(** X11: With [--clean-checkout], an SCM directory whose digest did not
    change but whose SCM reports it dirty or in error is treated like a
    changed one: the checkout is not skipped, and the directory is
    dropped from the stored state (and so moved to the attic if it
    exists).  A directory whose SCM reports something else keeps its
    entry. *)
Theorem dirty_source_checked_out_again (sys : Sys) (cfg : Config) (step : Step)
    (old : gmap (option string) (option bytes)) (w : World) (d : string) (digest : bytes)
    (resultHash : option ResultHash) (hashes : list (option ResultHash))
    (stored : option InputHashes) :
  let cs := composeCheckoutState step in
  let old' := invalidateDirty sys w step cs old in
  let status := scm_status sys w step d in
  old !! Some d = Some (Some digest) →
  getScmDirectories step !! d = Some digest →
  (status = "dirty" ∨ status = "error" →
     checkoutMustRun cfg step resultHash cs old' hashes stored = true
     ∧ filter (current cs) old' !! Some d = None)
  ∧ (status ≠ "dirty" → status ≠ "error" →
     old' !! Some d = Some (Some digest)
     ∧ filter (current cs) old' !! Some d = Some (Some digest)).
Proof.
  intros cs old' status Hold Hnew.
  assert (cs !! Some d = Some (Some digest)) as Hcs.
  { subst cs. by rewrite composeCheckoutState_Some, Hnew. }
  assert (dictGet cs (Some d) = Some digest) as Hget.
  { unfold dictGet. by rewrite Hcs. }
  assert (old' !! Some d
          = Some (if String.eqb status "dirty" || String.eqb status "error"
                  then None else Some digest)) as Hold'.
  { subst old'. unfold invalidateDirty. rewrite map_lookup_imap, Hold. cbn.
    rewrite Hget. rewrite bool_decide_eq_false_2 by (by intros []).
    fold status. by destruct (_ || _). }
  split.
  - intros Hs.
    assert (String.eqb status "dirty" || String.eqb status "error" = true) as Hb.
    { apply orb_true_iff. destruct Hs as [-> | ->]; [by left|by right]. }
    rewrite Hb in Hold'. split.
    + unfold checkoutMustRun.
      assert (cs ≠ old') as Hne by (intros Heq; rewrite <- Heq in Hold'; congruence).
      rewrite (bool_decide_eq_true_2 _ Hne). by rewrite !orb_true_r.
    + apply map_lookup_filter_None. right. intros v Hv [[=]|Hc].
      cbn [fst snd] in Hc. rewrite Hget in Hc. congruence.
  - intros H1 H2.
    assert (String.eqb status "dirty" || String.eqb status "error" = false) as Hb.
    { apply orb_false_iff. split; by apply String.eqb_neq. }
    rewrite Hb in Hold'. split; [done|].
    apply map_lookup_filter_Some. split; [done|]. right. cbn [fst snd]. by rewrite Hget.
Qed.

══════════════════════════════

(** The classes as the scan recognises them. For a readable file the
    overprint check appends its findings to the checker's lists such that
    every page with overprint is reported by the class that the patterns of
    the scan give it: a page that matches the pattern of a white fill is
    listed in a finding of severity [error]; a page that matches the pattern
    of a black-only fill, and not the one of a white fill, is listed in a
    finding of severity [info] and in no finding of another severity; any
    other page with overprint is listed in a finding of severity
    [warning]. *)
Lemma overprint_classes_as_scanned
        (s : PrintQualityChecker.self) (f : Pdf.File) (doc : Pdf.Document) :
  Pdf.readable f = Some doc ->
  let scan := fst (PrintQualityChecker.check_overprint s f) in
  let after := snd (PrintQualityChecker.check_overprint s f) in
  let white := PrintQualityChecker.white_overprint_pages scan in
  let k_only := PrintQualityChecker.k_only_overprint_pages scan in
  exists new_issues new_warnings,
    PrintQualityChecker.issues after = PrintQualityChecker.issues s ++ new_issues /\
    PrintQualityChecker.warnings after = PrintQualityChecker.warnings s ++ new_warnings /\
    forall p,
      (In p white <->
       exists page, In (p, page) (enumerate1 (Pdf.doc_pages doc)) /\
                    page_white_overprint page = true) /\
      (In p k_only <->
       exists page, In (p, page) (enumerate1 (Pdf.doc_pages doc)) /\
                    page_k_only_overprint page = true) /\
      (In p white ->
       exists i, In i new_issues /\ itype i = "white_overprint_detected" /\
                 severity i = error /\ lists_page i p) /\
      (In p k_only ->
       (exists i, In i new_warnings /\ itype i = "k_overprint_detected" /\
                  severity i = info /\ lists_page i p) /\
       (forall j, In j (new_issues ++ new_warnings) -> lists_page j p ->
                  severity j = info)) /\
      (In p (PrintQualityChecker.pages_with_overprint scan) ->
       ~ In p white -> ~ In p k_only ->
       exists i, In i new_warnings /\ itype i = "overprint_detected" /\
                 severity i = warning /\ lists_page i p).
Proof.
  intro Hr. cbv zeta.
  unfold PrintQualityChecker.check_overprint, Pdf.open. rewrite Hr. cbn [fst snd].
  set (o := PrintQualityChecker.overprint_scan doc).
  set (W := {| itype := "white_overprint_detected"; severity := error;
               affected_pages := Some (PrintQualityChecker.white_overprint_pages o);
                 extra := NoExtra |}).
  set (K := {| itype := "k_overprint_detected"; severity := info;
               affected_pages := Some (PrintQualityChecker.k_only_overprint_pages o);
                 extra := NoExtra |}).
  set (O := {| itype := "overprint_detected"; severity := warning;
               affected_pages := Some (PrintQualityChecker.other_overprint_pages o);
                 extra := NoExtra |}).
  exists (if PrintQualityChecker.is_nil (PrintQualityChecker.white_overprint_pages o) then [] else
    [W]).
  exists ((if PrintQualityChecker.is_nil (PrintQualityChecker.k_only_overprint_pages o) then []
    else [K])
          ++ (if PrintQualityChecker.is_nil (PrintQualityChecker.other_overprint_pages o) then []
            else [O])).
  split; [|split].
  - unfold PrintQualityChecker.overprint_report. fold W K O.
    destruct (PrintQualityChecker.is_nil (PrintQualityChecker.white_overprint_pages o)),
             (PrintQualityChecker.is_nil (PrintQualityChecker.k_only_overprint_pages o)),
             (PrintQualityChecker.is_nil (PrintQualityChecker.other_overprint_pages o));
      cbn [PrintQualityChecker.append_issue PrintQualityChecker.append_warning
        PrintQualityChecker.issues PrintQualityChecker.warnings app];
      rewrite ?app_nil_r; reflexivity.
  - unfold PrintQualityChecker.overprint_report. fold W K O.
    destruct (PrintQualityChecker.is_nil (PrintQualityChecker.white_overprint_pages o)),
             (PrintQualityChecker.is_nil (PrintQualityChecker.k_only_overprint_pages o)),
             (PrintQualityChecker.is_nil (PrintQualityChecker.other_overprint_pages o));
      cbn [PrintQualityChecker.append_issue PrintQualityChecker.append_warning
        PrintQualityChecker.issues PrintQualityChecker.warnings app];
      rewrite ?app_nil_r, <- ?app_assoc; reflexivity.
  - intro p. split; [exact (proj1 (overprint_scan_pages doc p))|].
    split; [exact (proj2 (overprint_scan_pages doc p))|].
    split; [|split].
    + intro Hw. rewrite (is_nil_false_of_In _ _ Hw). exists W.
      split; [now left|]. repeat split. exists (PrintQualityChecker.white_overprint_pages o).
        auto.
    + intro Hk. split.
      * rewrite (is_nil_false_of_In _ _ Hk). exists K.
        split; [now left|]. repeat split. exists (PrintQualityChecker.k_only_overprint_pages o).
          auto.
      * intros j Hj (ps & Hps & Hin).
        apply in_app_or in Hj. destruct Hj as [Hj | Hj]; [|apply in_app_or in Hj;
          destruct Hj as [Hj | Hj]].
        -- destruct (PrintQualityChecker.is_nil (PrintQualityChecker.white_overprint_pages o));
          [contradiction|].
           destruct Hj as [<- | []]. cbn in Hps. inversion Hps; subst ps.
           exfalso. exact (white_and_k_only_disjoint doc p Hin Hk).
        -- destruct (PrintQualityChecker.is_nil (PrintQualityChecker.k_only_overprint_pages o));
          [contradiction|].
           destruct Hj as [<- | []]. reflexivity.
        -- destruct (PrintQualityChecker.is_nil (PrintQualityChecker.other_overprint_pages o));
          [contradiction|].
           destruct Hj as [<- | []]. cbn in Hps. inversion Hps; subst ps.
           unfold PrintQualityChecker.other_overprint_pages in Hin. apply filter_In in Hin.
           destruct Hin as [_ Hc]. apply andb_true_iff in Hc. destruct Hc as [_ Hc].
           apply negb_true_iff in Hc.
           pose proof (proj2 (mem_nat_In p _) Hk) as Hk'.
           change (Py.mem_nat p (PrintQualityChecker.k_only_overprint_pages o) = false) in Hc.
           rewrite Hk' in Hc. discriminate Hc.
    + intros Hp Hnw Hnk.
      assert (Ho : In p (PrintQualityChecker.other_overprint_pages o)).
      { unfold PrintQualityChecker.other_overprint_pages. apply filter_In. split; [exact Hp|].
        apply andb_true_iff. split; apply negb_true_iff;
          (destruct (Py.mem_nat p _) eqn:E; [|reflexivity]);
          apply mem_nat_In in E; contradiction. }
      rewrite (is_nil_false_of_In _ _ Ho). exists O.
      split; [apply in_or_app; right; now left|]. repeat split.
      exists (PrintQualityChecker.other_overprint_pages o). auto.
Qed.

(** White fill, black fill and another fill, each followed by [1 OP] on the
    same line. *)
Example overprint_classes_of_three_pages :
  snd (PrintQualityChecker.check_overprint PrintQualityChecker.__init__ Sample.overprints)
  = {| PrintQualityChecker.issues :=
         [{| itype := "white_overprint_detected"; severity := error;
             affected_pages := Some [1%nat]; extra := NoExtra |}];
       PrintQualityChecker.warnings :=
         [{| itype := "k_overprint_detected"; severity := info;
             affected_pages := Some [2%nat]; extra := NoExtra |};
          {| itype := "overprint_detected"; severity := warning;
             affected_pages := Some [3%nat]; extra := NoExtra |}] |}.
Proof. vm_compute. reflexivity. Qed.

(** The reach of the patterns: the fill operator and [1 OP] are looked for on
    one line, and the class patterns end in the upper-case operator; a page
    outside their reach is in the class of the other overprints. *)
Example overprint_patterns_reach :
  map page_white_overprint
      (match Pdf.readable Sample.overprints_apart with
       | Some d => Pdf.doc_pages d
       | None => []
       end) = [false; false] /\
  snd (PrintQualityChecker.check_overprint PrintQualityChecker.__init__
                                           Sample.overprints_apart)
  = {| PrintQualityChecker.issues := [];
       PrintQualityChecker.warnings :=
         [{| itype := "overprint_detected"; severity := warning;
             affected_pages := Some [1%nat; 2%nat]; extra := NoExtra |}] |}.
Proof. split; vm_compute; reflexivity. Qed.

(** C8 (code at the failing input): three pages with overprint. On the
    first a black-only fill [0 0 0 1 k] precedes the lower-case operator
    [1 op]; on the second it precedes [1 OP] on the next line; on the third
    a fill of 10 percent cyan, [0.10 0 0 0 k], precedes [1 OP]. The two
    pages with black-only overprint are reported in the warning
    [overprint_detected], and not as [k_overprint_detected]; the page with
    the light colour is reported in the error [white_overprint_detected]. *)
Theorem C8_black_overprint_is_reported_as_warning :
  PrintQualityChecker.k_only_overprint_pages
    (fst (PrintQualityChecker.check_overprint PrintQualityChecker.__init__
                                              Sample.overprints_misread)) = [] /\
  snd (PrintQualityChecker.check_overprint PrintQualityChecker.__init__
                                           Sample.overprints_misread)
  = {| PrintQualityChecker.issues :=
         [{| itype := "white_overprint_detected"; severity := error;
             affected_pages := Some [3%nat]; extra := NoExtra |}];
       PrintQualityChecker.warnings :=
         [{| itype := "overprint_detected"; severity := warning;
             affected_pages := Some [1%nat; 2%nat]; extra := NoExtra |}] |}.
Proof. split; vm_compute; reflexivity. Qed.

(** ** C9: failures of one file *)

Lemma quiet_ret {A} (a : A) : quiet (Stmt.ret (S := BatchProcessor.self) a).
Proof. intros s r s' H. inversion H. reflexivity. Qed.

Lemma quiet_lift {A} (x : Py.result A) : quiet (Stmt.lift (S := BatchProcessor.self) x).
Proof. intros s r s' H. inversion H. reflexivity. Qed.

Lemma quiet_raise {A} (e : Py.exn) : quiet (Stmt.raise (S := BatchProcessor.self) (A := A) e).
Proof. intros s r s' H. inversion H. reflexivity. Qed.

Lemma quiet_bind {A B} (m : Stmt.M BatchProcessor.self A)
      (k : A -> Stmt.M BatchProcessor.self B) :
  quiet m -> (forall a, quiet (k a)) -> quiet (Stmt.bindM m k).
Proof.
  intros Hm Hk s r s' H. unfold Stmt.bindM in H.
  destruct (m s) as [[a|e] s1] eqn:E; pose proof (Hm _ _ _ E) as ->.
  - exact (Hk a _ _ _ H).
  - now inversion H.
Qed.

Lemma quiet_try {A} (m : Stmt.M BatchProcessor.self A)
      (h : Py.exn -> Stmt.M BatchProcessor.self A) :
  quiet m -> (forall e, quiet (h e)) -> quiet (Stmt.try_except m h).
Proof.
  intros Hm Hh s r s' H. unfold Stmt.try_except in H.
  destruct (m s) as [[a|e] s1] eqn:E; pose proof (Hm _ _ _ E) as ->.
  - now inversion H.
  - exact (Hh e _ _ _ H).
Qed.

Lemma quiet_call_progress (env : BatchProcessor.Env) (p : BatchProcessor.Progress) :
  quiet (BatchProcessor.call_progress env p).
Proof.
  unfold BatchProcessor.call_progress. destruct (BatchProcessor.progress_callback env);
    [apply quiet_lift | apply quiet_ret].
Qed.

══════════════════════════════

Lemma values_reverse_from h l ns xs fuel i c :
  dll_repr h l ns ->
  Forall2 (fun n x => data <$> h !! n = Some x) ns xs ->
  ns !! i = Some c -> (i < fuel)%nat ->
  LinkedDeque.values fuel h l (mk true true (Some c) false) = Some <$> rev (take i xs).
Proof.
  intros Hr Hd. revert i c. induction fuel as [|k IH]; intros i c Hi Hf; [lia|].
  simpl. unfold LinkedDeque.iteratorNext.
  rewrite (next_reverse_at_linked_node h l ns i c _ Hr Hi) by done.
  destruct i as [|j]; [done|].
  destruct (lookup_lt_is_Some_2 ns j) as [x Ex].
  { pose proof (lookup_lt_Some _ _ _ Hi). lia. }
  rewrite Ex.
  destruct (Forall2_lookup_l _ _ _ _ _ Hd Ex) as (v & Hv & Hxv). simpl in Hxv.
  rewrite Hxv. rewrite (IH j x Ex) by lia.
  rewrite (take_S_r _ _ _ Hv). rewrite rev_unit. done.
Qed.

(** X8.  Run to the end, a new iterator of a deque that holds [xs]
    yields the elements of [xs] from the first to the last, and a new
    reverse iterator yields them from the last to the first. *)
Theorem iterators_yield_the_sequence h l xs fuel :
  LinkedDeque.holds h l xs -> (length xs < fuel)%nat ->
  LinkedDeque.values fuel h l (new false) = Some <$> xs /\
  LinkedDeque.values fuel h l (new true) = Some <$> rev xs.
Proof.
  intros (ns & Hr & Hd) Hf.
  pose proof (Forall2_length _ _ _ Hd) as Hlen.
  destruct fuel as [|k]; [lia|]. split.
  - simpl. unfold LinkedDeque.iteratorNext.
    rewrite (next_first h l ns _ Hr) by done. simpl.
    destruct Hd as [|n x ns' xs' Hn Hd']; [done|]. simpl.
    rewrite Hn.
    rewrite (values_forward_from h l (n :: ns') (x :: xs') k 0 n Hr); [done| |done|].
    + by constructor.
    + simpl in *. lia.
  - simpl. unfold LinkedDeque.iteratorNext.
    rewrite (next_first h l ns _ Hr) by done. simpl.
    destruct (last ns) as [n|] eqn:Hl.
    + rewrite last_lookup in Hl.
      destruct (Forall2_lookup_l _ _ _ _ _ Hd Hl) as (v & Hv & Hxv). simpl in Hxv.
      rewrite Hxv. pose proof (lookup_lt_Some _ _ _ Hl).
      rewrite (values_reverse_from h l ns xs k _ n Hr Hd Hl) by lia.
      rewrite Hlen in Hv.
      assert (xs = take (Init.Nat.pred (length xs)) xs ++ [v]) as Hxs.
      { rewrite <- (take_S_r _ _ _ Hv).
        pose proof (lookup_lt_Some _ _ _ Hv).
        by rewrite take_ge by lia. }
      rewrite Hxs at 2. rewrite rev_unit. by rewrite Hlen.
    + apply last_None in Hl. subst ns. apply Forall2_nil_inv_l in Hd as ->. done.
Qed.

══════════════════════════════

Look back at the data above. Transcribe exactly the lines starting at the line that contains "(** X11: With" and ending at the line that contains "rewrite (bool_decide_eq_true_2 _".

* Written reply *
(** X11: With [--clean-checkout], an SCM directory whose digest did not
    change but whose SCM reports it dirty or in error is treated like a
    changed one: the checkout is not skipped, and the directory is
    dropped from the stored state (and so moved to the attic if it
    exists).  A directory whose SCM reports something else keeps its
    entry. *)
Theorem dirty_source_checked_out_again (sys : Sys) (cfg : Config) (step : Step)
    (old : gmap (option string) (option bytes)) (w : World) (d : string) (digest : bytes)
    (resultHash : option ResultHash) (hashes : list (option ResultHash))
    (stored : option InputHashes) :
  let cs := composeCheckoutState step in
  let old' := invalidateDirty sys w step cs old in
  let status := scm_status sys w step d in
  old !! Some d = Some (Some digest) →
  getScmDirectories step !! d = Some digest →
  (status = "dirty" ∨ status = "error" →
     checkoutMustRun cfg step resultHash cs old' hashes stored = true
     ∧ filter (current cs) old' !! Some d = None)
  ∧ (status ≠ "dirty" → status ≠ "error" →
     old' !! Some d = Some (Some digest)
     ∧ filter (current cs) old' !! Some d = Some (Some digest)).
Proof.
  intros cs old' status Hold Hnew.
  assert (cs !! Some d = Some (Some digest)) as Hcs.
  { subst cs. by rewrite composeCheckoutState_Some, Hnew. }
  assert (dictGet cs (Some d) = Some digest) as Hget.
  { unfold dictGet. by rewrite Hcs. }
  assert (old' !! Some d
          = Some (if String.eqb status "dirty" || String.eqb status "error"
                  then None else Some digest)) as Hold'.
  { subst old'. unfold invalidateDirty. rewrite map_lookup_imap, Hold. cbn.
    rewrite Hget. rewrite bool_decide_eq_false_2 by (by intros []).
    fold status. by destruct (_ || _). }
  split.
  - intros Hs.
    assert (String.eqb status "dirty" || String.eqb status "error" = true) as Hb.
    { apply orb_true_iff. destruct Hs as [-> | ->]; [by left|by right]. }
    rewrite Hb in Hold'. split.
    + unfold checkoutMustRun.
      assert (cs ≠ old') as Hne by (intros Heq; rewrite <- Heq in Hold'; congruence).
      rewrite (bool_decide_eq_true_2 _ Hne). by rewrite !orb_true_r.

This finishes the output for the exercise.